Stored data:

______

(* ===== verification/Api.v ===== *)
(** * The services behind the arms of the router

    The state that the arms of share.*, subvolume.* and snapshot.* work on: the
    services for subvolumes, shares, protocols and the firewall together, on one
    disk, with the helpers of engine/nasty-engine/src/router/mod.rs that several
    arms use. An arm is a program that ends with a response: its early returns
    are the errors of the monad. Containers and virtual machines are reached
    through calls of their services, which may answer anything. *)
From Stdlib Require Import String Ascii ZArith.
From stdpp Require Import base list gmap strings numbers sorting.
From S2P Require Import Prelude RustStr Disk StateStore AuthTypes AuthStore AuthService JsonRpc Router FirewallRules Firewall Backup ConfigFs BlockWorld Iscsi IscsiService NvmeofService Protocol BlockReconcile FileShare Nfs Smb SmbService Subvolume SubvolumeRead SubvolumeService.

Open Scope string_scope.
Open Scope rust_scope.

(** ** Errors as texts *)

Definition display_nfs_error (e : NfsError) : string :=
  match e with
  | NfsNotFound id => "share not found: " ++ id
  | NfsAlreadyExists p => "share already exists for path: " ++ p
  | NfsPathNotFound p => "path does not exist: " ++ p
  | NfsPathNotInFilesystem p => "path is not within a NASty filesystem: " ++ p
  | NfsInvalidClient s => "invalid NFS client spec: " ++ s
  | NfsExportFailed s => "exportfs failed: " ++ s
  | NfsIo e => "io error: " ++ display_io e
  end.

Definition display_smb_error (e : SmbError) : string :=
  match e with
  | SmbNotFound id => "share not found: " ++ id
  | SmbNameExists n => "share name already exists: " ++ n
  | SmbPathNotFound p => "path does not exist: " ++ p
  | SmbPathNotInFilesystem p => "path is not within a NASty filesystem: " ++ p
  | SmbInvalidName s => "invalid share name: " ++ s
  | TimeMachineRequiresAuth => "a Time Machine share must be authenticated and writable (not guest, not read-only)"
  | SmbReloadFailed s => "samba reload failed: " ++ s
  | SmbPrincipalLookup s => "principal lookup failed: " ++ s
  | SmbIo e => "io error: " ++ display_io e
  end.

(** ** Containers and virtual machines *)

(** A virtual machine as the other services see it. *)
Record VmView := mkVm { vm_id : string; vm_name : string; vm_running : bool; vm_disks : list string }.

(** The calls of the services for containers, virtual machines and backups. *)
Inductive Guest : Type -> Type :=
| AppsStorage : Guest (option string)
| AppsEnabled : Guest bool
| AppsConfigPath : Guest (option string)
| AppsList : Guest (result (list string) string)
| AppStop (name : string) : Guest (result unit string)
| AppStart (name : string) : Guest (result unit string)
| VmList : Guest (result (list VmView) string)
| VmStop (id : string) : Guest (result unit string)
| VmKill (id : string) : Guest (result unit string)
| VmStart (id : string) : Guest (result unit string)
| BackupProfiles : Guest (list (string * list string))
| TailscaleIp : Guest (option string).

Class Guests := {
  GuestState : Type;
  guest_call : forall A, Guest A -> GuestState -> A * GuestState
}.
Arguments guest_call {_ A} _ _.

(** ** The world *)

Record ApiWorld `{Os} `{Guests} := mkApi {
  ap_sub : SvWorld;
  ap_share : ShareWorld;
  ap_file_plan : list Faults;
  ap_file_runs : list (result Output IoErr);
  ap_file_ran : list (string * list string);
  ap_guests : GuestState
}.
Arguments ApiWorld _ _ : clear implicits.
Arguments ApiWorld {_ _}.
Arguments mkApi {_ _} _ _ _ _ _ _.

(** What the calls get from the system. *)
Record ApiEnv := mkApiEnv {
  ae_auth : Env;
  ae_share : ShareEnv;
  ae_iscsi : IscsiEnv;
  (** The identifier of a new file share. *)
  ae_uuid : string;
  (** How often a machine that shuts down is looked at before the deadline. *)
  ae_polls : nat
}.

(** The decoder of a request's parameters and the encoder of its result, derived by [serde]. *)
Class FromValue (T : Type) := from_value : Json -> result T string.
Class ToValue (T : Type) := to_value : T -> Json.

(** The services of [AppState] that the arms use share one engine. *)
Section Api.
Context `{AuthPrims} `{Os} `{Guests} `{ConfigFs} `{Vault} `{IpParser} `{KernelModules} `{ProjectHash} `{ShareTree}.
Context `{!Codec (list BcachefsListEntry)} `{!Codec (gmap string BlockVolumeId)} `{!Codec IscsiTarget} `{!Codec NvmeofSubsystem}
  `{!Codec Json} `{!Codec ProtocolState} `{!Codec FirewallRestrictions} `{!Codec (list CustomRule)} `{!Codec NfsShare} `{!Codec SmbShare}.

Abbreviation Eng := (Engine ApiWorld).
(** An arm, or a part of one. *)
Abbreviation Arm := (M Eng Response).

(** Run a call of a service: its error is a value. *)
Definition within {W E F A} (look : Eng -> W) (put : W -> Eng -> Eng) (m : M W E A) : M Eng F (result A E) := fun g =>
  let '(r, w) := m (look g) in (Ok r, put w g).

Definition set_services (x : ApiWorld) (g : Eng) : Eng := mkEngine (auth g) (events g) x.

Definition put_sub (w : SvWorld) (g : Eng) : Eng :=
  let x := Router.services g in
  set_services (mkApi w (ap_share x) (ap_file_plan x) (ap_file_runs x) (ap_file_ran x) (ap_guests x)) g.
Definition put_share (w : ShareWorld) (g : Eng) : Eng :=
  let x := Router.services g in
  set_services (mkApi (ap_sub x) w (ap_file_plan x) (ap_file_runs x) (ap_file_ran x) (ap_guests x)) g.

Definition subvolumes {F A} (m : M SvWorld SubvolumeError A) : M Eng F (result A SubvolumeError) := within (fun g => ap_sub (Router.services g)) put_sub m.
Definition shares {F A} (m : M ShareWorld string A) : M Eng F (result A string) :=
  within (fun g => ap_share (Router.services g)) put_share m.

(** The block services, the protocols and the firewall are parts of the same world. *)
Definition blocks {E F A} (m : M BlockWorld E A) : M Eng F (result A E) :=
  within (fun g => sw_block (ap_share (Router.services g)))
    (fun b g => let s := ap_share (Router.services g) in
                put_share (mkShareWorld (set_block b (sw_proto s)) (sw_config s) (sw_live s)) g) m.

(** The services for NFS and SMB work on the same disk; their runs of programs are their own. *)
Definition files {E F A} (m : M FileWorld E A) : M Eng F (result A E) :=
  within (fun g => let x := Router.services g in
                   mkFileWorld (bw_disk (sw_block (ap_share x))) (ap_file_plan x) (ap_file_runs x) (ap_file_ran x))
    (fun f g => let x := Router.services g in
                let s := ap_share x in
                set_services (mkApi (ap_sub x)
                  (mkShareWorld (set_block (set_bw_disk (FileShare.fw_disk f) (sw_block s)) (sw_proto s)) (sw_config s) (sw_live s))
                  (fw_plan f) (fw_runs f) (fw_ran f) (ap_guests x)) g) m.

Definition guests {F A} (c : Guest A) : M Eng F A := fun g =>
  let x := Router.services g in
  let '(a, s) := guest_call c (ap_guests x) in
  (Ok a, set_services (mkApi (ap_sub x) (ap_share x) (ap_file_plan x) (ap_file_runs x) (ap_file_ran x) s) g).

(** ** Early returns *)

(** [if let Some(r) = m { return Some(r) }]. *)
Definition gate (m : Eng -> option Response * Eng) : Arm unit := fun g =>
  let '(o, g') := m g in (match o with Some r => Err r | None => Ok tt end, g').

Definition deny {A} (req : Request) (msg : string) : Arm A := throw (err req msg).

(** [match r { Ok(v) => v, Err(e) => return Some(err(req, e)) }]. *)
Definition or_err {E A} (req : Request) (f : E -> string) (r : result A E) : Arm A :=
  match r with Ok a => ret a | Err e => deny req (f e) end.

(** [match m.await { Ok(v) => ok(req, v), Err(e) => err(req, e) }]. *)
Definition answer {E A} (req : Request) (f : E -> string) (v : A -> Json) (m : Arm (result A E)) : Arm Response :=
  r <- m ;;
  a <- or_err req f r ;;
  ret (ok_ req (v a)).

Definition params {T} `{!FromValue T} (req : Request) : Arm T :=
  match parse_params from_value req with
  | Ok p => ret p
  | Err msg => throw (invalid req msg)
  end.

Definition str_arg (req : Request) (key : string) : Arm string := lift (require_str req key).

Definition text_ok {A} (_ : A) : Json := JString "ok".

(** ** Gates *)

Definition root_equivalent (e : ApiEnv) (req : Request) (session : Session) (reason : string) : Arm unit :=
  gate (require_root_equivalent (ae_auth e) req session reason).

Definition require_protocol (e : ApiEnv) (req : Request) (p : Protocol) : Arm unit :=
  r <- shares (on_proto (is_enabled (se_proto (ae_share e)) p)) ;;
  match r with
  | Ok true => ret tt
  | _ => deny req (display_name p ++ " protocol is not enabled — enable it first via service.protocol.enable")
  end.

Definition require_rdma (e : ApiEnv) (req : Request) (module : string) : Arm unit :=
  if negb (pe_rdma (se_proto (ae_share e))) then
    deny req "RDMA transport is disabled on this box — enable RDMA on the Sharing page first (requires an RDMA-capable NIC)"
  else
    r <- shares (on_proto (modprobe module)) ;;
    or_err req id r.

(** ** Who uses a device or a subvolume *)

(** A LUN is on a device, or on a volume. *)
Definition lun_uses (device : option string) (identity : option BlockVolumeId) (l : Lun) : bool :=
  match device with Some d => lu_backstore_path l =s d | None => false end ||
  match identity with Some i => bool_decide (lu_backing_volume l = Some i) | None => false end.

Definition ns_uses (device : option string) (identity : option BlockVolumeId) (n : Namespace) : bool :=
  match device with Some d => ns_device_path n =s d | None => false end ||
  match identity with Some i => bool_decide (ns_backing_volume n = Some i) | None => false end.

Definition target_using (device : option string) (identity : option BlockVolumeId) (l : list IscsiTarget) : option IscsiTarget :=
  List.find (fun t => existsb (lun_uses device identity) (tg_luns t)) l.
Definition subsystem_using (device : option string) (identity : option BlockVolumeId) (l : list NvmeofSubsystem) : option NvmeofSubsystem :=
  List.find (fun s => existsb (ns_uses device identity) (ss_namespaces s)) l.

Definition check_block_device_conflict (device_path exclude_protocol : string) : M Eng Response (option string) :=
  identity <- subvolumes (block_volume_id_for_device device_path) ;;
  match identity with
  | Err e => ret (Some (display_subvolume_error e))
  | Ok identity =>
      iscsi <- (if exclude_protocol =s "iscsi" then ret None
                else
                  targets <- blocks list_iscsi ;;
                  ret (match targets with
                       | Ok targets =>
                           (fun t => "device " ++ device_path ++ " is already exported via iSCSI (target '" ++ tg_iqn t ++ "')")
                             <$> target_using (Some device_path) identity targets
                       | Err e => Some ("cannot verify iSCSI device conflicts because state failed to load: " ++ display_iscsi_error e)
                       end)) ;;
      match iscsi with
      | Some c => ret (Some c)
      | None =>
          if exclude_protocol =s "nvmeof" then ret None
          else
            subsystems <- blocks list_nvmeof ;;
            ret (match subsystems with
                 | Ok subsystems =>
                     (fun s => "device " ++ device_path ++ " is already exported via NVMe-oF (subsystem '" ++ ss_nqn s ++ "')")
                       <$> subsystem_using (Some device_path) identity subsystems
                 | Err e => Some ("cannot verify NVMe-oF device conflicts because state failed to load: " ++ display_nvmeof_error e)
                 end)
      end
  end.

(** The path of a share is the subvolume or below it. *)
Definition path_in_subvol (path subvol_path : string) : bool := (path =s subvol_path) || starts_with (subvol_path ++ "/") path.

(** [if m is Some, that; else k]. *)
Definition or_else {A} (m k : M Eng Response (option A)) : M Eng Response (option A) :=
  r <- m ;;
  match r with Some a => ret (Some a) | None => k end.

Definition used_by_vm (device : option string) : M Eng Response (option string) :=
  match device with
  | None => ret None
  | Some bd =>
      vms <- guests VmList ;;
      ret (match vms with
           | Ok vms => (fun vm => "subvolume is in use as a disk by VM '" ++ vm_name vm ++ "'. Detach the disk first.")
                         <$> List.find (fun vm => existsb (String.eqb bd) (vm_disks vm)) vms
           | Err _ => None
           end)
  end.

Definition check_subvolume_in_use (filesystem name : string) : M Eng Response (option string) :=
  sv <- subvolumes (get filesystem name None) ;;
  match sv with
  | Err _ => ret None
  | Ok sv =>
      or_else (used_by_vm (sv_block_device sv))
     (or_else
        (targets <- blocks list_iscsi ;;
         ret (match targets with
              | Ok targets => (fun t => "subvolume is in use by iSCSI target '" ++ tg_iqn t ++ "'. Delete the target first.")
                                <$> target_using (sv_block_device sv) (sv_block_volume_id sv) targets
              | Err e => Some ("cannot verify iSCSI dependencies because state failed to load: " ++ display_iscsi_error e)
              end))
     (or_else
        (subsystems <- blocks list_nvmeof ;;
         ret (match subsystems with
              | Ok subsystems => (fun s => "subvolume is in use by NVMe-oF subsystem '" ++ ss_nqn s ++ "'. Delete the subsystem first.")
                                   <$> subsystem_using (sv_block_device sv) (sv_block_volume_id sv) subsystems
              | Err e => Some ("cannot verify NVMe-oF dependencies because state failed to load: " ++ display_nvmeof_error e)
              end))
     (or_else
        (nfs <- files nfs_list ;;
         ret (match nfs with
              | Ok nfs => (fun s => "subvolume is shared via NFS (path: " ++ Nfs.ns_path s ++ "). Delete the NFS share first.")
                            <$> List.find (fun s => path_in_subvol (Nfs.ns_path s) (sv_path sv)) nfs
              | Err _ => None
              end))
        (smb <- files smb_list ;;
         ret (match smb with
              | Ok smb => (fun s => "subvolume is shared via SMB as '" ++ sm_name s ++ "'. Delete the SMB share first.")
                            <$> List.find (fun s => path_in_subvol (sm_path s) (sv_path sv)) smb
              | Err _ => None
              end)))))
  end.

(** The first subvolume of a filesystem that is in use. *)
Fixpoint first_in_use (name : string) (l : list Subvolume) : M Eng Response (option string) :=
  match l with
  | [] => ret None
  | sv :: l =>
      r <- check_subvolume_in_use name (sv_name sv) ;;
      match r with
      | Some reason => ret (Some ("filesystem '" ++ name ++ "' cannot be destroyed: subvolume '" ++ sv_name sv ++ "' is in use — " ++ reason))
      | None => first_in_use name l
      end
  end.

Definition check_filesystem_in_use (name : string) : M Eng Response (option string) :=
  subvols <- subvolumes (list_all None None) ;;
  match List.filter (fun sv => sv_filesystem sv =s name) (match subvols with Ok l => l | Err _ => [] end) with
  | [] => ret None
  | l =>
      or_else (first_in_use name l)
        (enabled <- guests AppsEnabled ;;
         if negb enabled then ret None
         else
         storage <- guests AppsConfigPath ;;
         ret (match storage with
              | Some path =>
                  if starts_with ("/fs/" ++ name ++ "/") path
                  then Some ("filesystem '" ++ name ++ "' cannot be destroyed: apps runtime storage is on this filesystem. Disable Apps first.")
                  else None
              | None => None
              end))
  end.

End Api.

______

WORK TO COMPLETE: Lines with the word "Arguments" in them are the answer; report each one from the data.

SOLUTION FOR THIS EXERCISE:
Arguments guest_call {_ A} _ _.
Arguments ApiWorld _ _ : clear implicits.
Arguments ApiWorld {_ _}.
Arguments mkApi {_ _} _ _ _ _ _ _.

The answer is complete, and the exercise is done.